One of the key driving forces of chemosymbiosis is the response to nutrient poor conditions, such as those commonly found in the deep ocean.  Furthermore, the presence of an apparently diverse microbial community associated with the bivalve gill may indicate utilisation of a wide range of trophic pathways, as seen in the magnificent gutless worm, Olavius algarvensis.  Unfortunately however, the authors were unable to isolate any of the bacteria or carry out any molecular analyses, limiting the weight that can be attributed to the observations made.  The evidence is compelling however and genomic analyses of the bacteria is imperative to be able to understand the processes involved.   Given the recent taxonomic description of the bivalve and apparent novel symbioses in this family, I hope that follow up work can ascertain the nature of the symbiosis, whether bacteria are acquired or inherited and how well the bivalve can continue with biological processes in the absence of the bacteria.

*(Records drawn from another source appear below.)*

(* ===== verification/UsdtRefundSm.v ===== *)
(** * The USDT client's withdrawals

    [withdraw] of [modules/usdt/fedimint-usdt-client/src/lib.rs] and the state machine
    of [states.rs] it starts: the machine watches the withdrawal to its terminal
    state and, when it failed, claims the e-cash the federation set aside for it.
    Its transitions are functions of what the trigger futures deliver;
    [UsdtRefundWorld] puts the machine into the world. *)

From S2P Require Import Prelude FedimintCore UsdtTypes UsdtEvm UsdtUserOp UsdtSigning UsdtProof.
From S2P Require Import UsdtDb UsdtServer UsdtHandlers UsdtLedger UsdtSolvency UsdtDemo.
From S2P Require Import UsdtEndpoints UsdtFetch UsdtClient.

(** ** The machine *)

(** The empty reason of an impossible branch is [None]. *)
Inductive WithdrawalRefundState :=
| Pending
| Paid (block : Z)
| Rejected (error : string)
| Refunding (refund_txid : TransactionId) (amount : UsdtAmount) (reason : FailReason)
| Refunded (amount : UsdtAmount) (reason : option FailReason).

(** What a [Pending] machine's future resolves to. *)
Inductive RefundOutcome :=
| OutcomePaid (block : Z)
| OutcomeRejected (error : string)
| OutcomeRefundable (amount : UsdtAmount) (reason : FailReason)
| OutcomeAlreadyRefunded (reason : FailReason).

(** One iteration of the poll loop of [await_outcome]: the answer about the withdrawal
    and, for a failed one, the answer about its refund; [None] polls again. *)
Definition poll_outcome (status : result string WithdrawalStatus)
    (refund : result string (option (UsdtAmount * FailReason))) : option RefundOutcome :=
  match status with
  | Ok (StatusConfirmed block) => Some (OutcomePaid block)
  | Ok (StatusFailed reason) =>
      match refund with
      | Ok (Some (amount, reason)) => Some (OutcomeRefundable amount reason)
      | Ok None => Some (OutcomeAlreadyRefunded reason)
      | Err _ => None
      end
  | Ok (StatusUnknown | StatusQueued | StatusSigning _ | StatusSubmitted _) | Err _ => None
  end.

Fixpoint poll_loop (polls : list (result string WithdrawalStatus *
    result string (option (UsdtAmount * FailReason)))) : option RefundOutcome :=
  match polls with
  | [] => None
  | (status, refund) :: polls =>
      match poll_outcome status refund with Some o => Some o | None => poll_loop polls end
  end.

(** [accepted] is the fate of the withdrawal transaction. *)
Definition await_outcome (accepted : result string unit)
    (polls : list (result string WithdrawalStatus * result string (option (UsdtAmount * FailReason))))
    : option RefundOutcome :=
  match accepted with Err error => Some (OutcomeRejected error) | Ok _ => poll_loop polls end.

(** The wait before the [n]-th poll, in milliseconds. *)
Definition REFUND_SM_MAX_BACKOFF : Z := 5000.
Fixpoint backoff (max : Z) (n : nat) : Z :=
  match n with O => 250 | S n => Z.min (backoff max n * 2) max end.

Section machine.
Context `{Keys} `{AmountsOps}.

Record WithdrawalRefundCommon := mkWithdrawalRefundCommon {
  wr_operation_id : OperationId;
  wr_txid : TransactionId;
  wr_out_point : OutPoint;
  wr_refund_keypair : Keypair;
}.

Record UsdtStateMachine := mkUsdtStateMachine {
  common : WithdrawalRefundCommon;
  sm_state : WithdrawalRefundState;
}.

Definition update (sm : UsdtStateMachine) (s : WithdrawalRefundState) : UsdtStateMachine :=
  mkUsdtStateMachine (common sm) s.

Definition refund_input (old : UsdtStateMachine) (amount : UsdtAmount) : ClientInput :=
  mkClientInput (RefundV0 (wr_out_point (common old))) [wr_refund_keypair (common old)]
    (new_custom USDT_UNIT amount).

(** [claim_inputs] is the framework's answer to a refund claim. *)
Definition transition_outcome (claim_inputs : ClientInput -> result string TransactionId)
    (outcome : RefundOutcome) (old : UsdtStateMachine) : UsdtStateMachine :=
  match outcome with
  | OutcomePaid block => update old (Paid block)
  | OutcomeRejected error => update old (Rejected error)
  | OutcomeAlreadyRefunded reason => update old (Refunded 0 (Some reason))
  | OutcomeRefundable amount reason =>
      match claim_inputs (refund_input old amount) with
      | Ok txid => update old (Refunding txid amount reason)
      | Err _ => update old Pending
      end
  end.

Definition transition_refund_accepted (result : result string unit) (old : UsdtStateMachine)
    : UsdtStateMachine :=
  let '(amount, reason) :=
    match sm_state old with
    | Refunding _ amount reason => (amount, Some reason)
    | _ => (0, None)
    end in
  match result with
  | Ok _ => update old (Refunded amount reason)
  | Err _ => update old Pending
  end.

(** What the state waits for: an outcome, the fate of the claim, or nothing. *)
Inductive RefundTrigger :=
| OnOutcome (outcome : RefundOutcome)
| OnRefundTx (result : result string unit).

Definition transition (claim_inputs : ClientInput -> result string TransactionId)
    (sm : UsdtStateMachine) (e : RefundTrigger) : option UsdtStateMachine :=
  match sm_state sm, e with
  | Pending, OnOutcome outcome => Some (transition_outcome claim_inputs outcome sm)
  | Refunding _ _ _, OnRefundTx result => Some (transition_refund_accepted result sm)
  | _, _ => None
  end.

(** ** Submitting a withdrawal *)

(** The client with the machines its executor runs. *)
Record Wallet := mkWallet { wallet_client : ClientState; machines : list UsdtStateMachine }.

Definition on_client {A} (m : CM A) : M Wallet UsdtClientError A :=
  fun w => let '(r, s) := m (wallet_client w) in (r, mkWallet s (machines w)).

Definition start_machine (sm : UsdtStateMachine) (w : Wallet) : Wallet :=
  mkWallet (wallet_client w) (machines w ++ [sm]).

Definition withdrawal_out_point (txid : TransactionId) : OutPoint := (txid, 0).

(** The amounts of an item beyond its own value; [None] for variants of a future
    version. *)
Definition input_fee (input : UsdtInput) : option Amounts := Some Amounts_ZERO.
Definition output_fee (output : UsdtOutput) : option Amounts :=
  match output with
  | OutputV0 withdrawal => Some (new_custom USDT_UNIT (out_max_fee withdrawal))
  | OutputDefault _ _ => None
  end.

Definition withdraw (c : UsdtClientModule) (fw : Framework) (recipient : EvmAddress)
    (amount max_fee : UsdtAmount) : M Wallet UsdtClientError TransactionId :=
  refund_index ← on_client allocate_refund_index;
  let refund_keypair := refund_keypair_for_index c refund_index in
  let output := mkClientOutput
    (OutputV0 (mkUsdtOutputV0 recipient amount max_fee (public_key refund_keypair)))
    (new_custom USDT_UNIT amount) in
  let submission := SubmitOutput output (MetaWithdraw recipient amount max_fee) in
  '(operation_id, txid) ← lift (map_err SubmitFailed (finalize_and_submit_transaction fw submission));
  on_client (modify (log_sent submission));;
  modify (start_machine (mkUsdtStateMachine
    (mkWithdrawalRefundCommon operation_id txid (txid, 0) refund_keypair) Pending));;
  on_client (modify (on_db (put_refund_key (withdrawal_out_point txid) refund_keypair)));;
  lift (map_err TxRejected (await_tx_accepted fw txid));;
  mret txid.

(** ** Waiting from outside *)

(** The polls of [await_withdrawal_confirmed], each with whether the deadline has
    passed after it. *)
Fixpoint await_withdrawal_confirmed (polls : list (result string WithdrawalStatus * bool))
    : option (result UsdtClientError Z) :=
  match polls with
  | [] => None
  | (status, deadline_passed) :: polls =>
      match status with
      | Err e => Some (Err (ApiFailed e))
      | Ok (StatusConfirmed block) => Some (Ok block)
      | Ok (StatusFailed reason) => Some (Err (WithdrawalDidFail reason))
      | Ok (StatusUnknown | StatusQueued | StatusSigning _ | StatusSubmitted _) =>
          if deadline_passed then Some (Err DeadlineElapsed) else await_withdrawal_confirmed polls
      end
  end.

(** The public [WithdrawalOutcome] of lib.rs. *)
Inductive WithdrawalOutcome :=
| WithdrawalPaid (block : Z)
| WithdrawalRefunded (amount : option UsdtAmount) (reason : FailReason).

Fixpoint await_withdrawal_outcome (polls : list (result string WithdrawalStatus *
    result string (option (UsdtAmount * FailReason)) * bool))
    : option (result UsdtClientError WithdrawalOutcome) :=
  match polls with
  | [] => None
  | (status, refund, deadline_passed) :: polls =>
      match status with
      | Err e => Some (Err (ApiFailed e))
      | Ok (StatusConfirmed block) => Some (Ok (WithdrawalPaid block))
      | Ok (StatusFailed reason) =>
          Some (refund ← map_err ApiFailed refund; Ok (WithdrawalRefunded (fst <$> refund) reason))
      | Ok (StatusUnknown | StatusQueued | StatusSigning _ | StatusSubmitted _) =>
          if deadline_passed then Some (Err DeadlineElapsed) else await_withdrawal_outcome polls
      end
  end.
End machine.

Lemma backoff_bounds max n : 250 <= max -> 250 <= backoff max n <= max.
Proof. intros Hm. induction n as [|n IH]; simpl; lia. Qed.

(** ** What a withdrawal submits *)

Section submission.
Context `{Keys} `{AmountsOk}.
Variables (c : UsdtClientModule) (fw : Framework).

(** A withdrawal burns its amount and fee for a payout only its own refund key can
    take back: whatever becomes of the transaction, once it is submitted a machine
    watches its out point with a key at a fresh index, the key is stored under that
    out point, and when the federation accepts the output it nets exactly what the
    client declared and records the withdrawal with that key; a withdrawal that was
    not submitted costs an index and nothing else. *)
Theorem withdrawal_is_watched recipient value max_fee w r w' :
  withdraw c fw recipient value max_fee w = (r, w') ->
  let index := default 0 (next_refund_index (client_db (wallet_client w))) in
  let kp := refund_keypair_for_index c index in
  next_refund_index (client_db (wallet_client w')) = Some (saturating_add_u64 index 1) /\
  ((sent (wallet_client w') = sent (wallet_client w) /\ machines w' = machines w /\
    refund_keys (client_db (wallet_client w')) = refund_keys (client_db (wallet_client w)) /\
    exists e, r = Err (SubmitFailed e)) \/
   exists op txid co,
     sent (wallet_client w') = sent (wallet_client w) ++ [SubmitOutput co (MetaWithdraw recipient value max_fee)] /\
     machines w' = machines w ++ [mkUsdtStateMachine
       (mkWithdrawalRefundCommon op txid (withdrawal_out_point txid) kp) Pending] /\
     refund_keys (client_db (wallet_client w')) !! withdrawal_out_point txid = Some kp /\
     (r = Ok txid \/ exists e, r = Err (TxRejected e)) /\
     forall self d am d',
       process_output self (co_output co) (withdrawal_out_point txid) d = (Ok am, d') ->
       (exists row, unclaimed d' !! withdrawal_out_point txid = Some row /\
          w_refund_pubkey row = public_key kp /\ w_amount row = value /\ w_max_fee row = max_fee) /\
       exists fee, output_fee (co_output co) = Some fee /\
         net_output am = amount_of (co_amounts co) USDT_UNIT + amount_of fee USDT_UNIT /\
         net_output am = value + max_fee).
Proof.
  unfold withdraw, on_client, allocate_refund_index. cbn [mbind M_bind gets modify mret M_ret lift].
  set (index := default 0 _). set (co := mkClientOutput _ _).
  destruct (finalize_and_submit_transaction fw _) as [[op txid]|e]; cbn [map_err].
  2: { intros [= <- <-]. split; [done|]. left. split_and!; eauto. }
  intros E. split; [|right; exists op, txid, co].
  { by destruct (await_tx_accepted fw txid); injection E as <- <-. }
  assert (Hw : sent (wallet_client w') = sent (wallet_client w) ++
      [SubmitOutput co (MetaWithdraw recipient value max_fee)] /\
    machines w' = machines w ++ [mkUsdtStateMachine (mkWithdrawalRefundCommon op txid
      (withdrawal_out_point txid) (refund_keypair_for_index c index)) Pending] /\
    refund_keys (client_db (wallet_client w')) !! withdrawal_out_point txid
      = Some (refund_keypair_for_index c index) /\
    (r = Ok txid \/ exists e, r = Err (TxRejected e))).
  { destruct (await_tx_accepted fw txid) as [[]|e]; injection E as <- <-; simpl;
      rewrite lookup_insert_eq; split_and!; eauto. }
  destruct Hw as (? & ? & ? & ?). split_and!; try done.
  intros self d am d' Hp. unfold process_output in Hp. simpl in Hp. run_inv Hp. simpl.
  rewrite lookup_insert_eq. split; [eexists; split_and!; done|]. eexists. split; [done|].
  unfold net_output. simpl. rewrite !amount_of_new_custom. done.
Qed.
End submission.

Section witness.
#[local] Existing Instance demo_evm.
#[local] Existing Instance demo_keys.
#[local] Existing Instance map_amounts.
#[local] Existing Instance map_amounts_ok.

Definition demo_wallet : Wallet := mkWallet (mkClientState demo_client_db []) [].

Lemma withdrawal_is_watched_witness :
  let '(r, w') := withdraw demo_client demo_framework (replicate 20 8) 10000000 1296000 demo_wallet in
  let w := demo_wallet in
  let index := default 0 (next_refund_index (client_db (wallet_client w))) in
  let kp := refund_keypair_for_index demo_client index in
  next_refund_index (client_db (wallet_client w')) = Some (saturating_add_u64 index 1) /\
  ((sent (wallet_client w') = sent (wallet_client w) /\ machines w' = machines w /\
    refund_keys (client_db (wallet_client w')) = refund_keys (client_db (wallet_client w)) /\
    exists e, r = Err (SubmitFailed e)) \/
   exists op txid co,
     sent (wallet_client w') = sent (wallet_client w)
       ++ [SubmitOutput co (MetaWithdraw (replicate 20 8) 10000000 1296000)] /\
     machines w' = machines w ++ [mkUsdtStateMachine
       (mkWithdrawalRefundCommon op txid (withdrawal_out_point txid) kp) Pending] /\
     refund_keys (client_db (wallet_client w')) !! withdrawal_out_point txid = Some kp /\
     (r = Ok txid \/ exists e, r = Err (TxRejected e)) /\
     forall self d am d',
       process_output self (co_output co) (withdrawal_out_point txid) d = (Ok am, d') ->
       (exists row, unclaimed d' !! withdrawal_out_point txid = Some row /\
          w_refund_pubkey row = public_key kp /\ w_amount row = 10000000 /\
          w_max_fee row = 1296000) /\
       exists fee, output_fee (co_output co) = Some fee /\
         net_output am = amount_of (co_amounts co) USDT_UNIT + amount_of fee USDT_UNIT /\
         net_output am = 10000000 + 1296000).
Proof.
  destruct (withdraw demo_client demo_framework (replicate 20 8) 10000000 1296000 demo_wallet)
    as [r w'] eqn:E.
  exact (withdrawal_is_watched demo_client demo_framework (replicate 20 8) 10000000 1296000
    demo_wallet r w' E).
Defined.
End witness.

Oliver, P. G. (2012). Taxonomy of some Galeommatoidea (Mollusca, Bivalvia) associated with deep-sea echinoids: a reassessment of the bivalve genera Axinodon, Verrill & Bush, 1898 and Kelliola Dall, 1899 with descriptions of new genera Syssitomya and Ptilomyax. European Journal of Taxonomy, 12, 1-24.

Oliver, P. G., Southward, E. C., & Dando, P. R. (2013). Bacterial symbiosis in Syssitomya pourtalesiana Oliver, 2012 (Galeommatoidea: Montacutidae), a bivalve commensal with the deep-sea echinoid Pourtalesia. Journal of Molluscan Studies, 79(1), 30-41.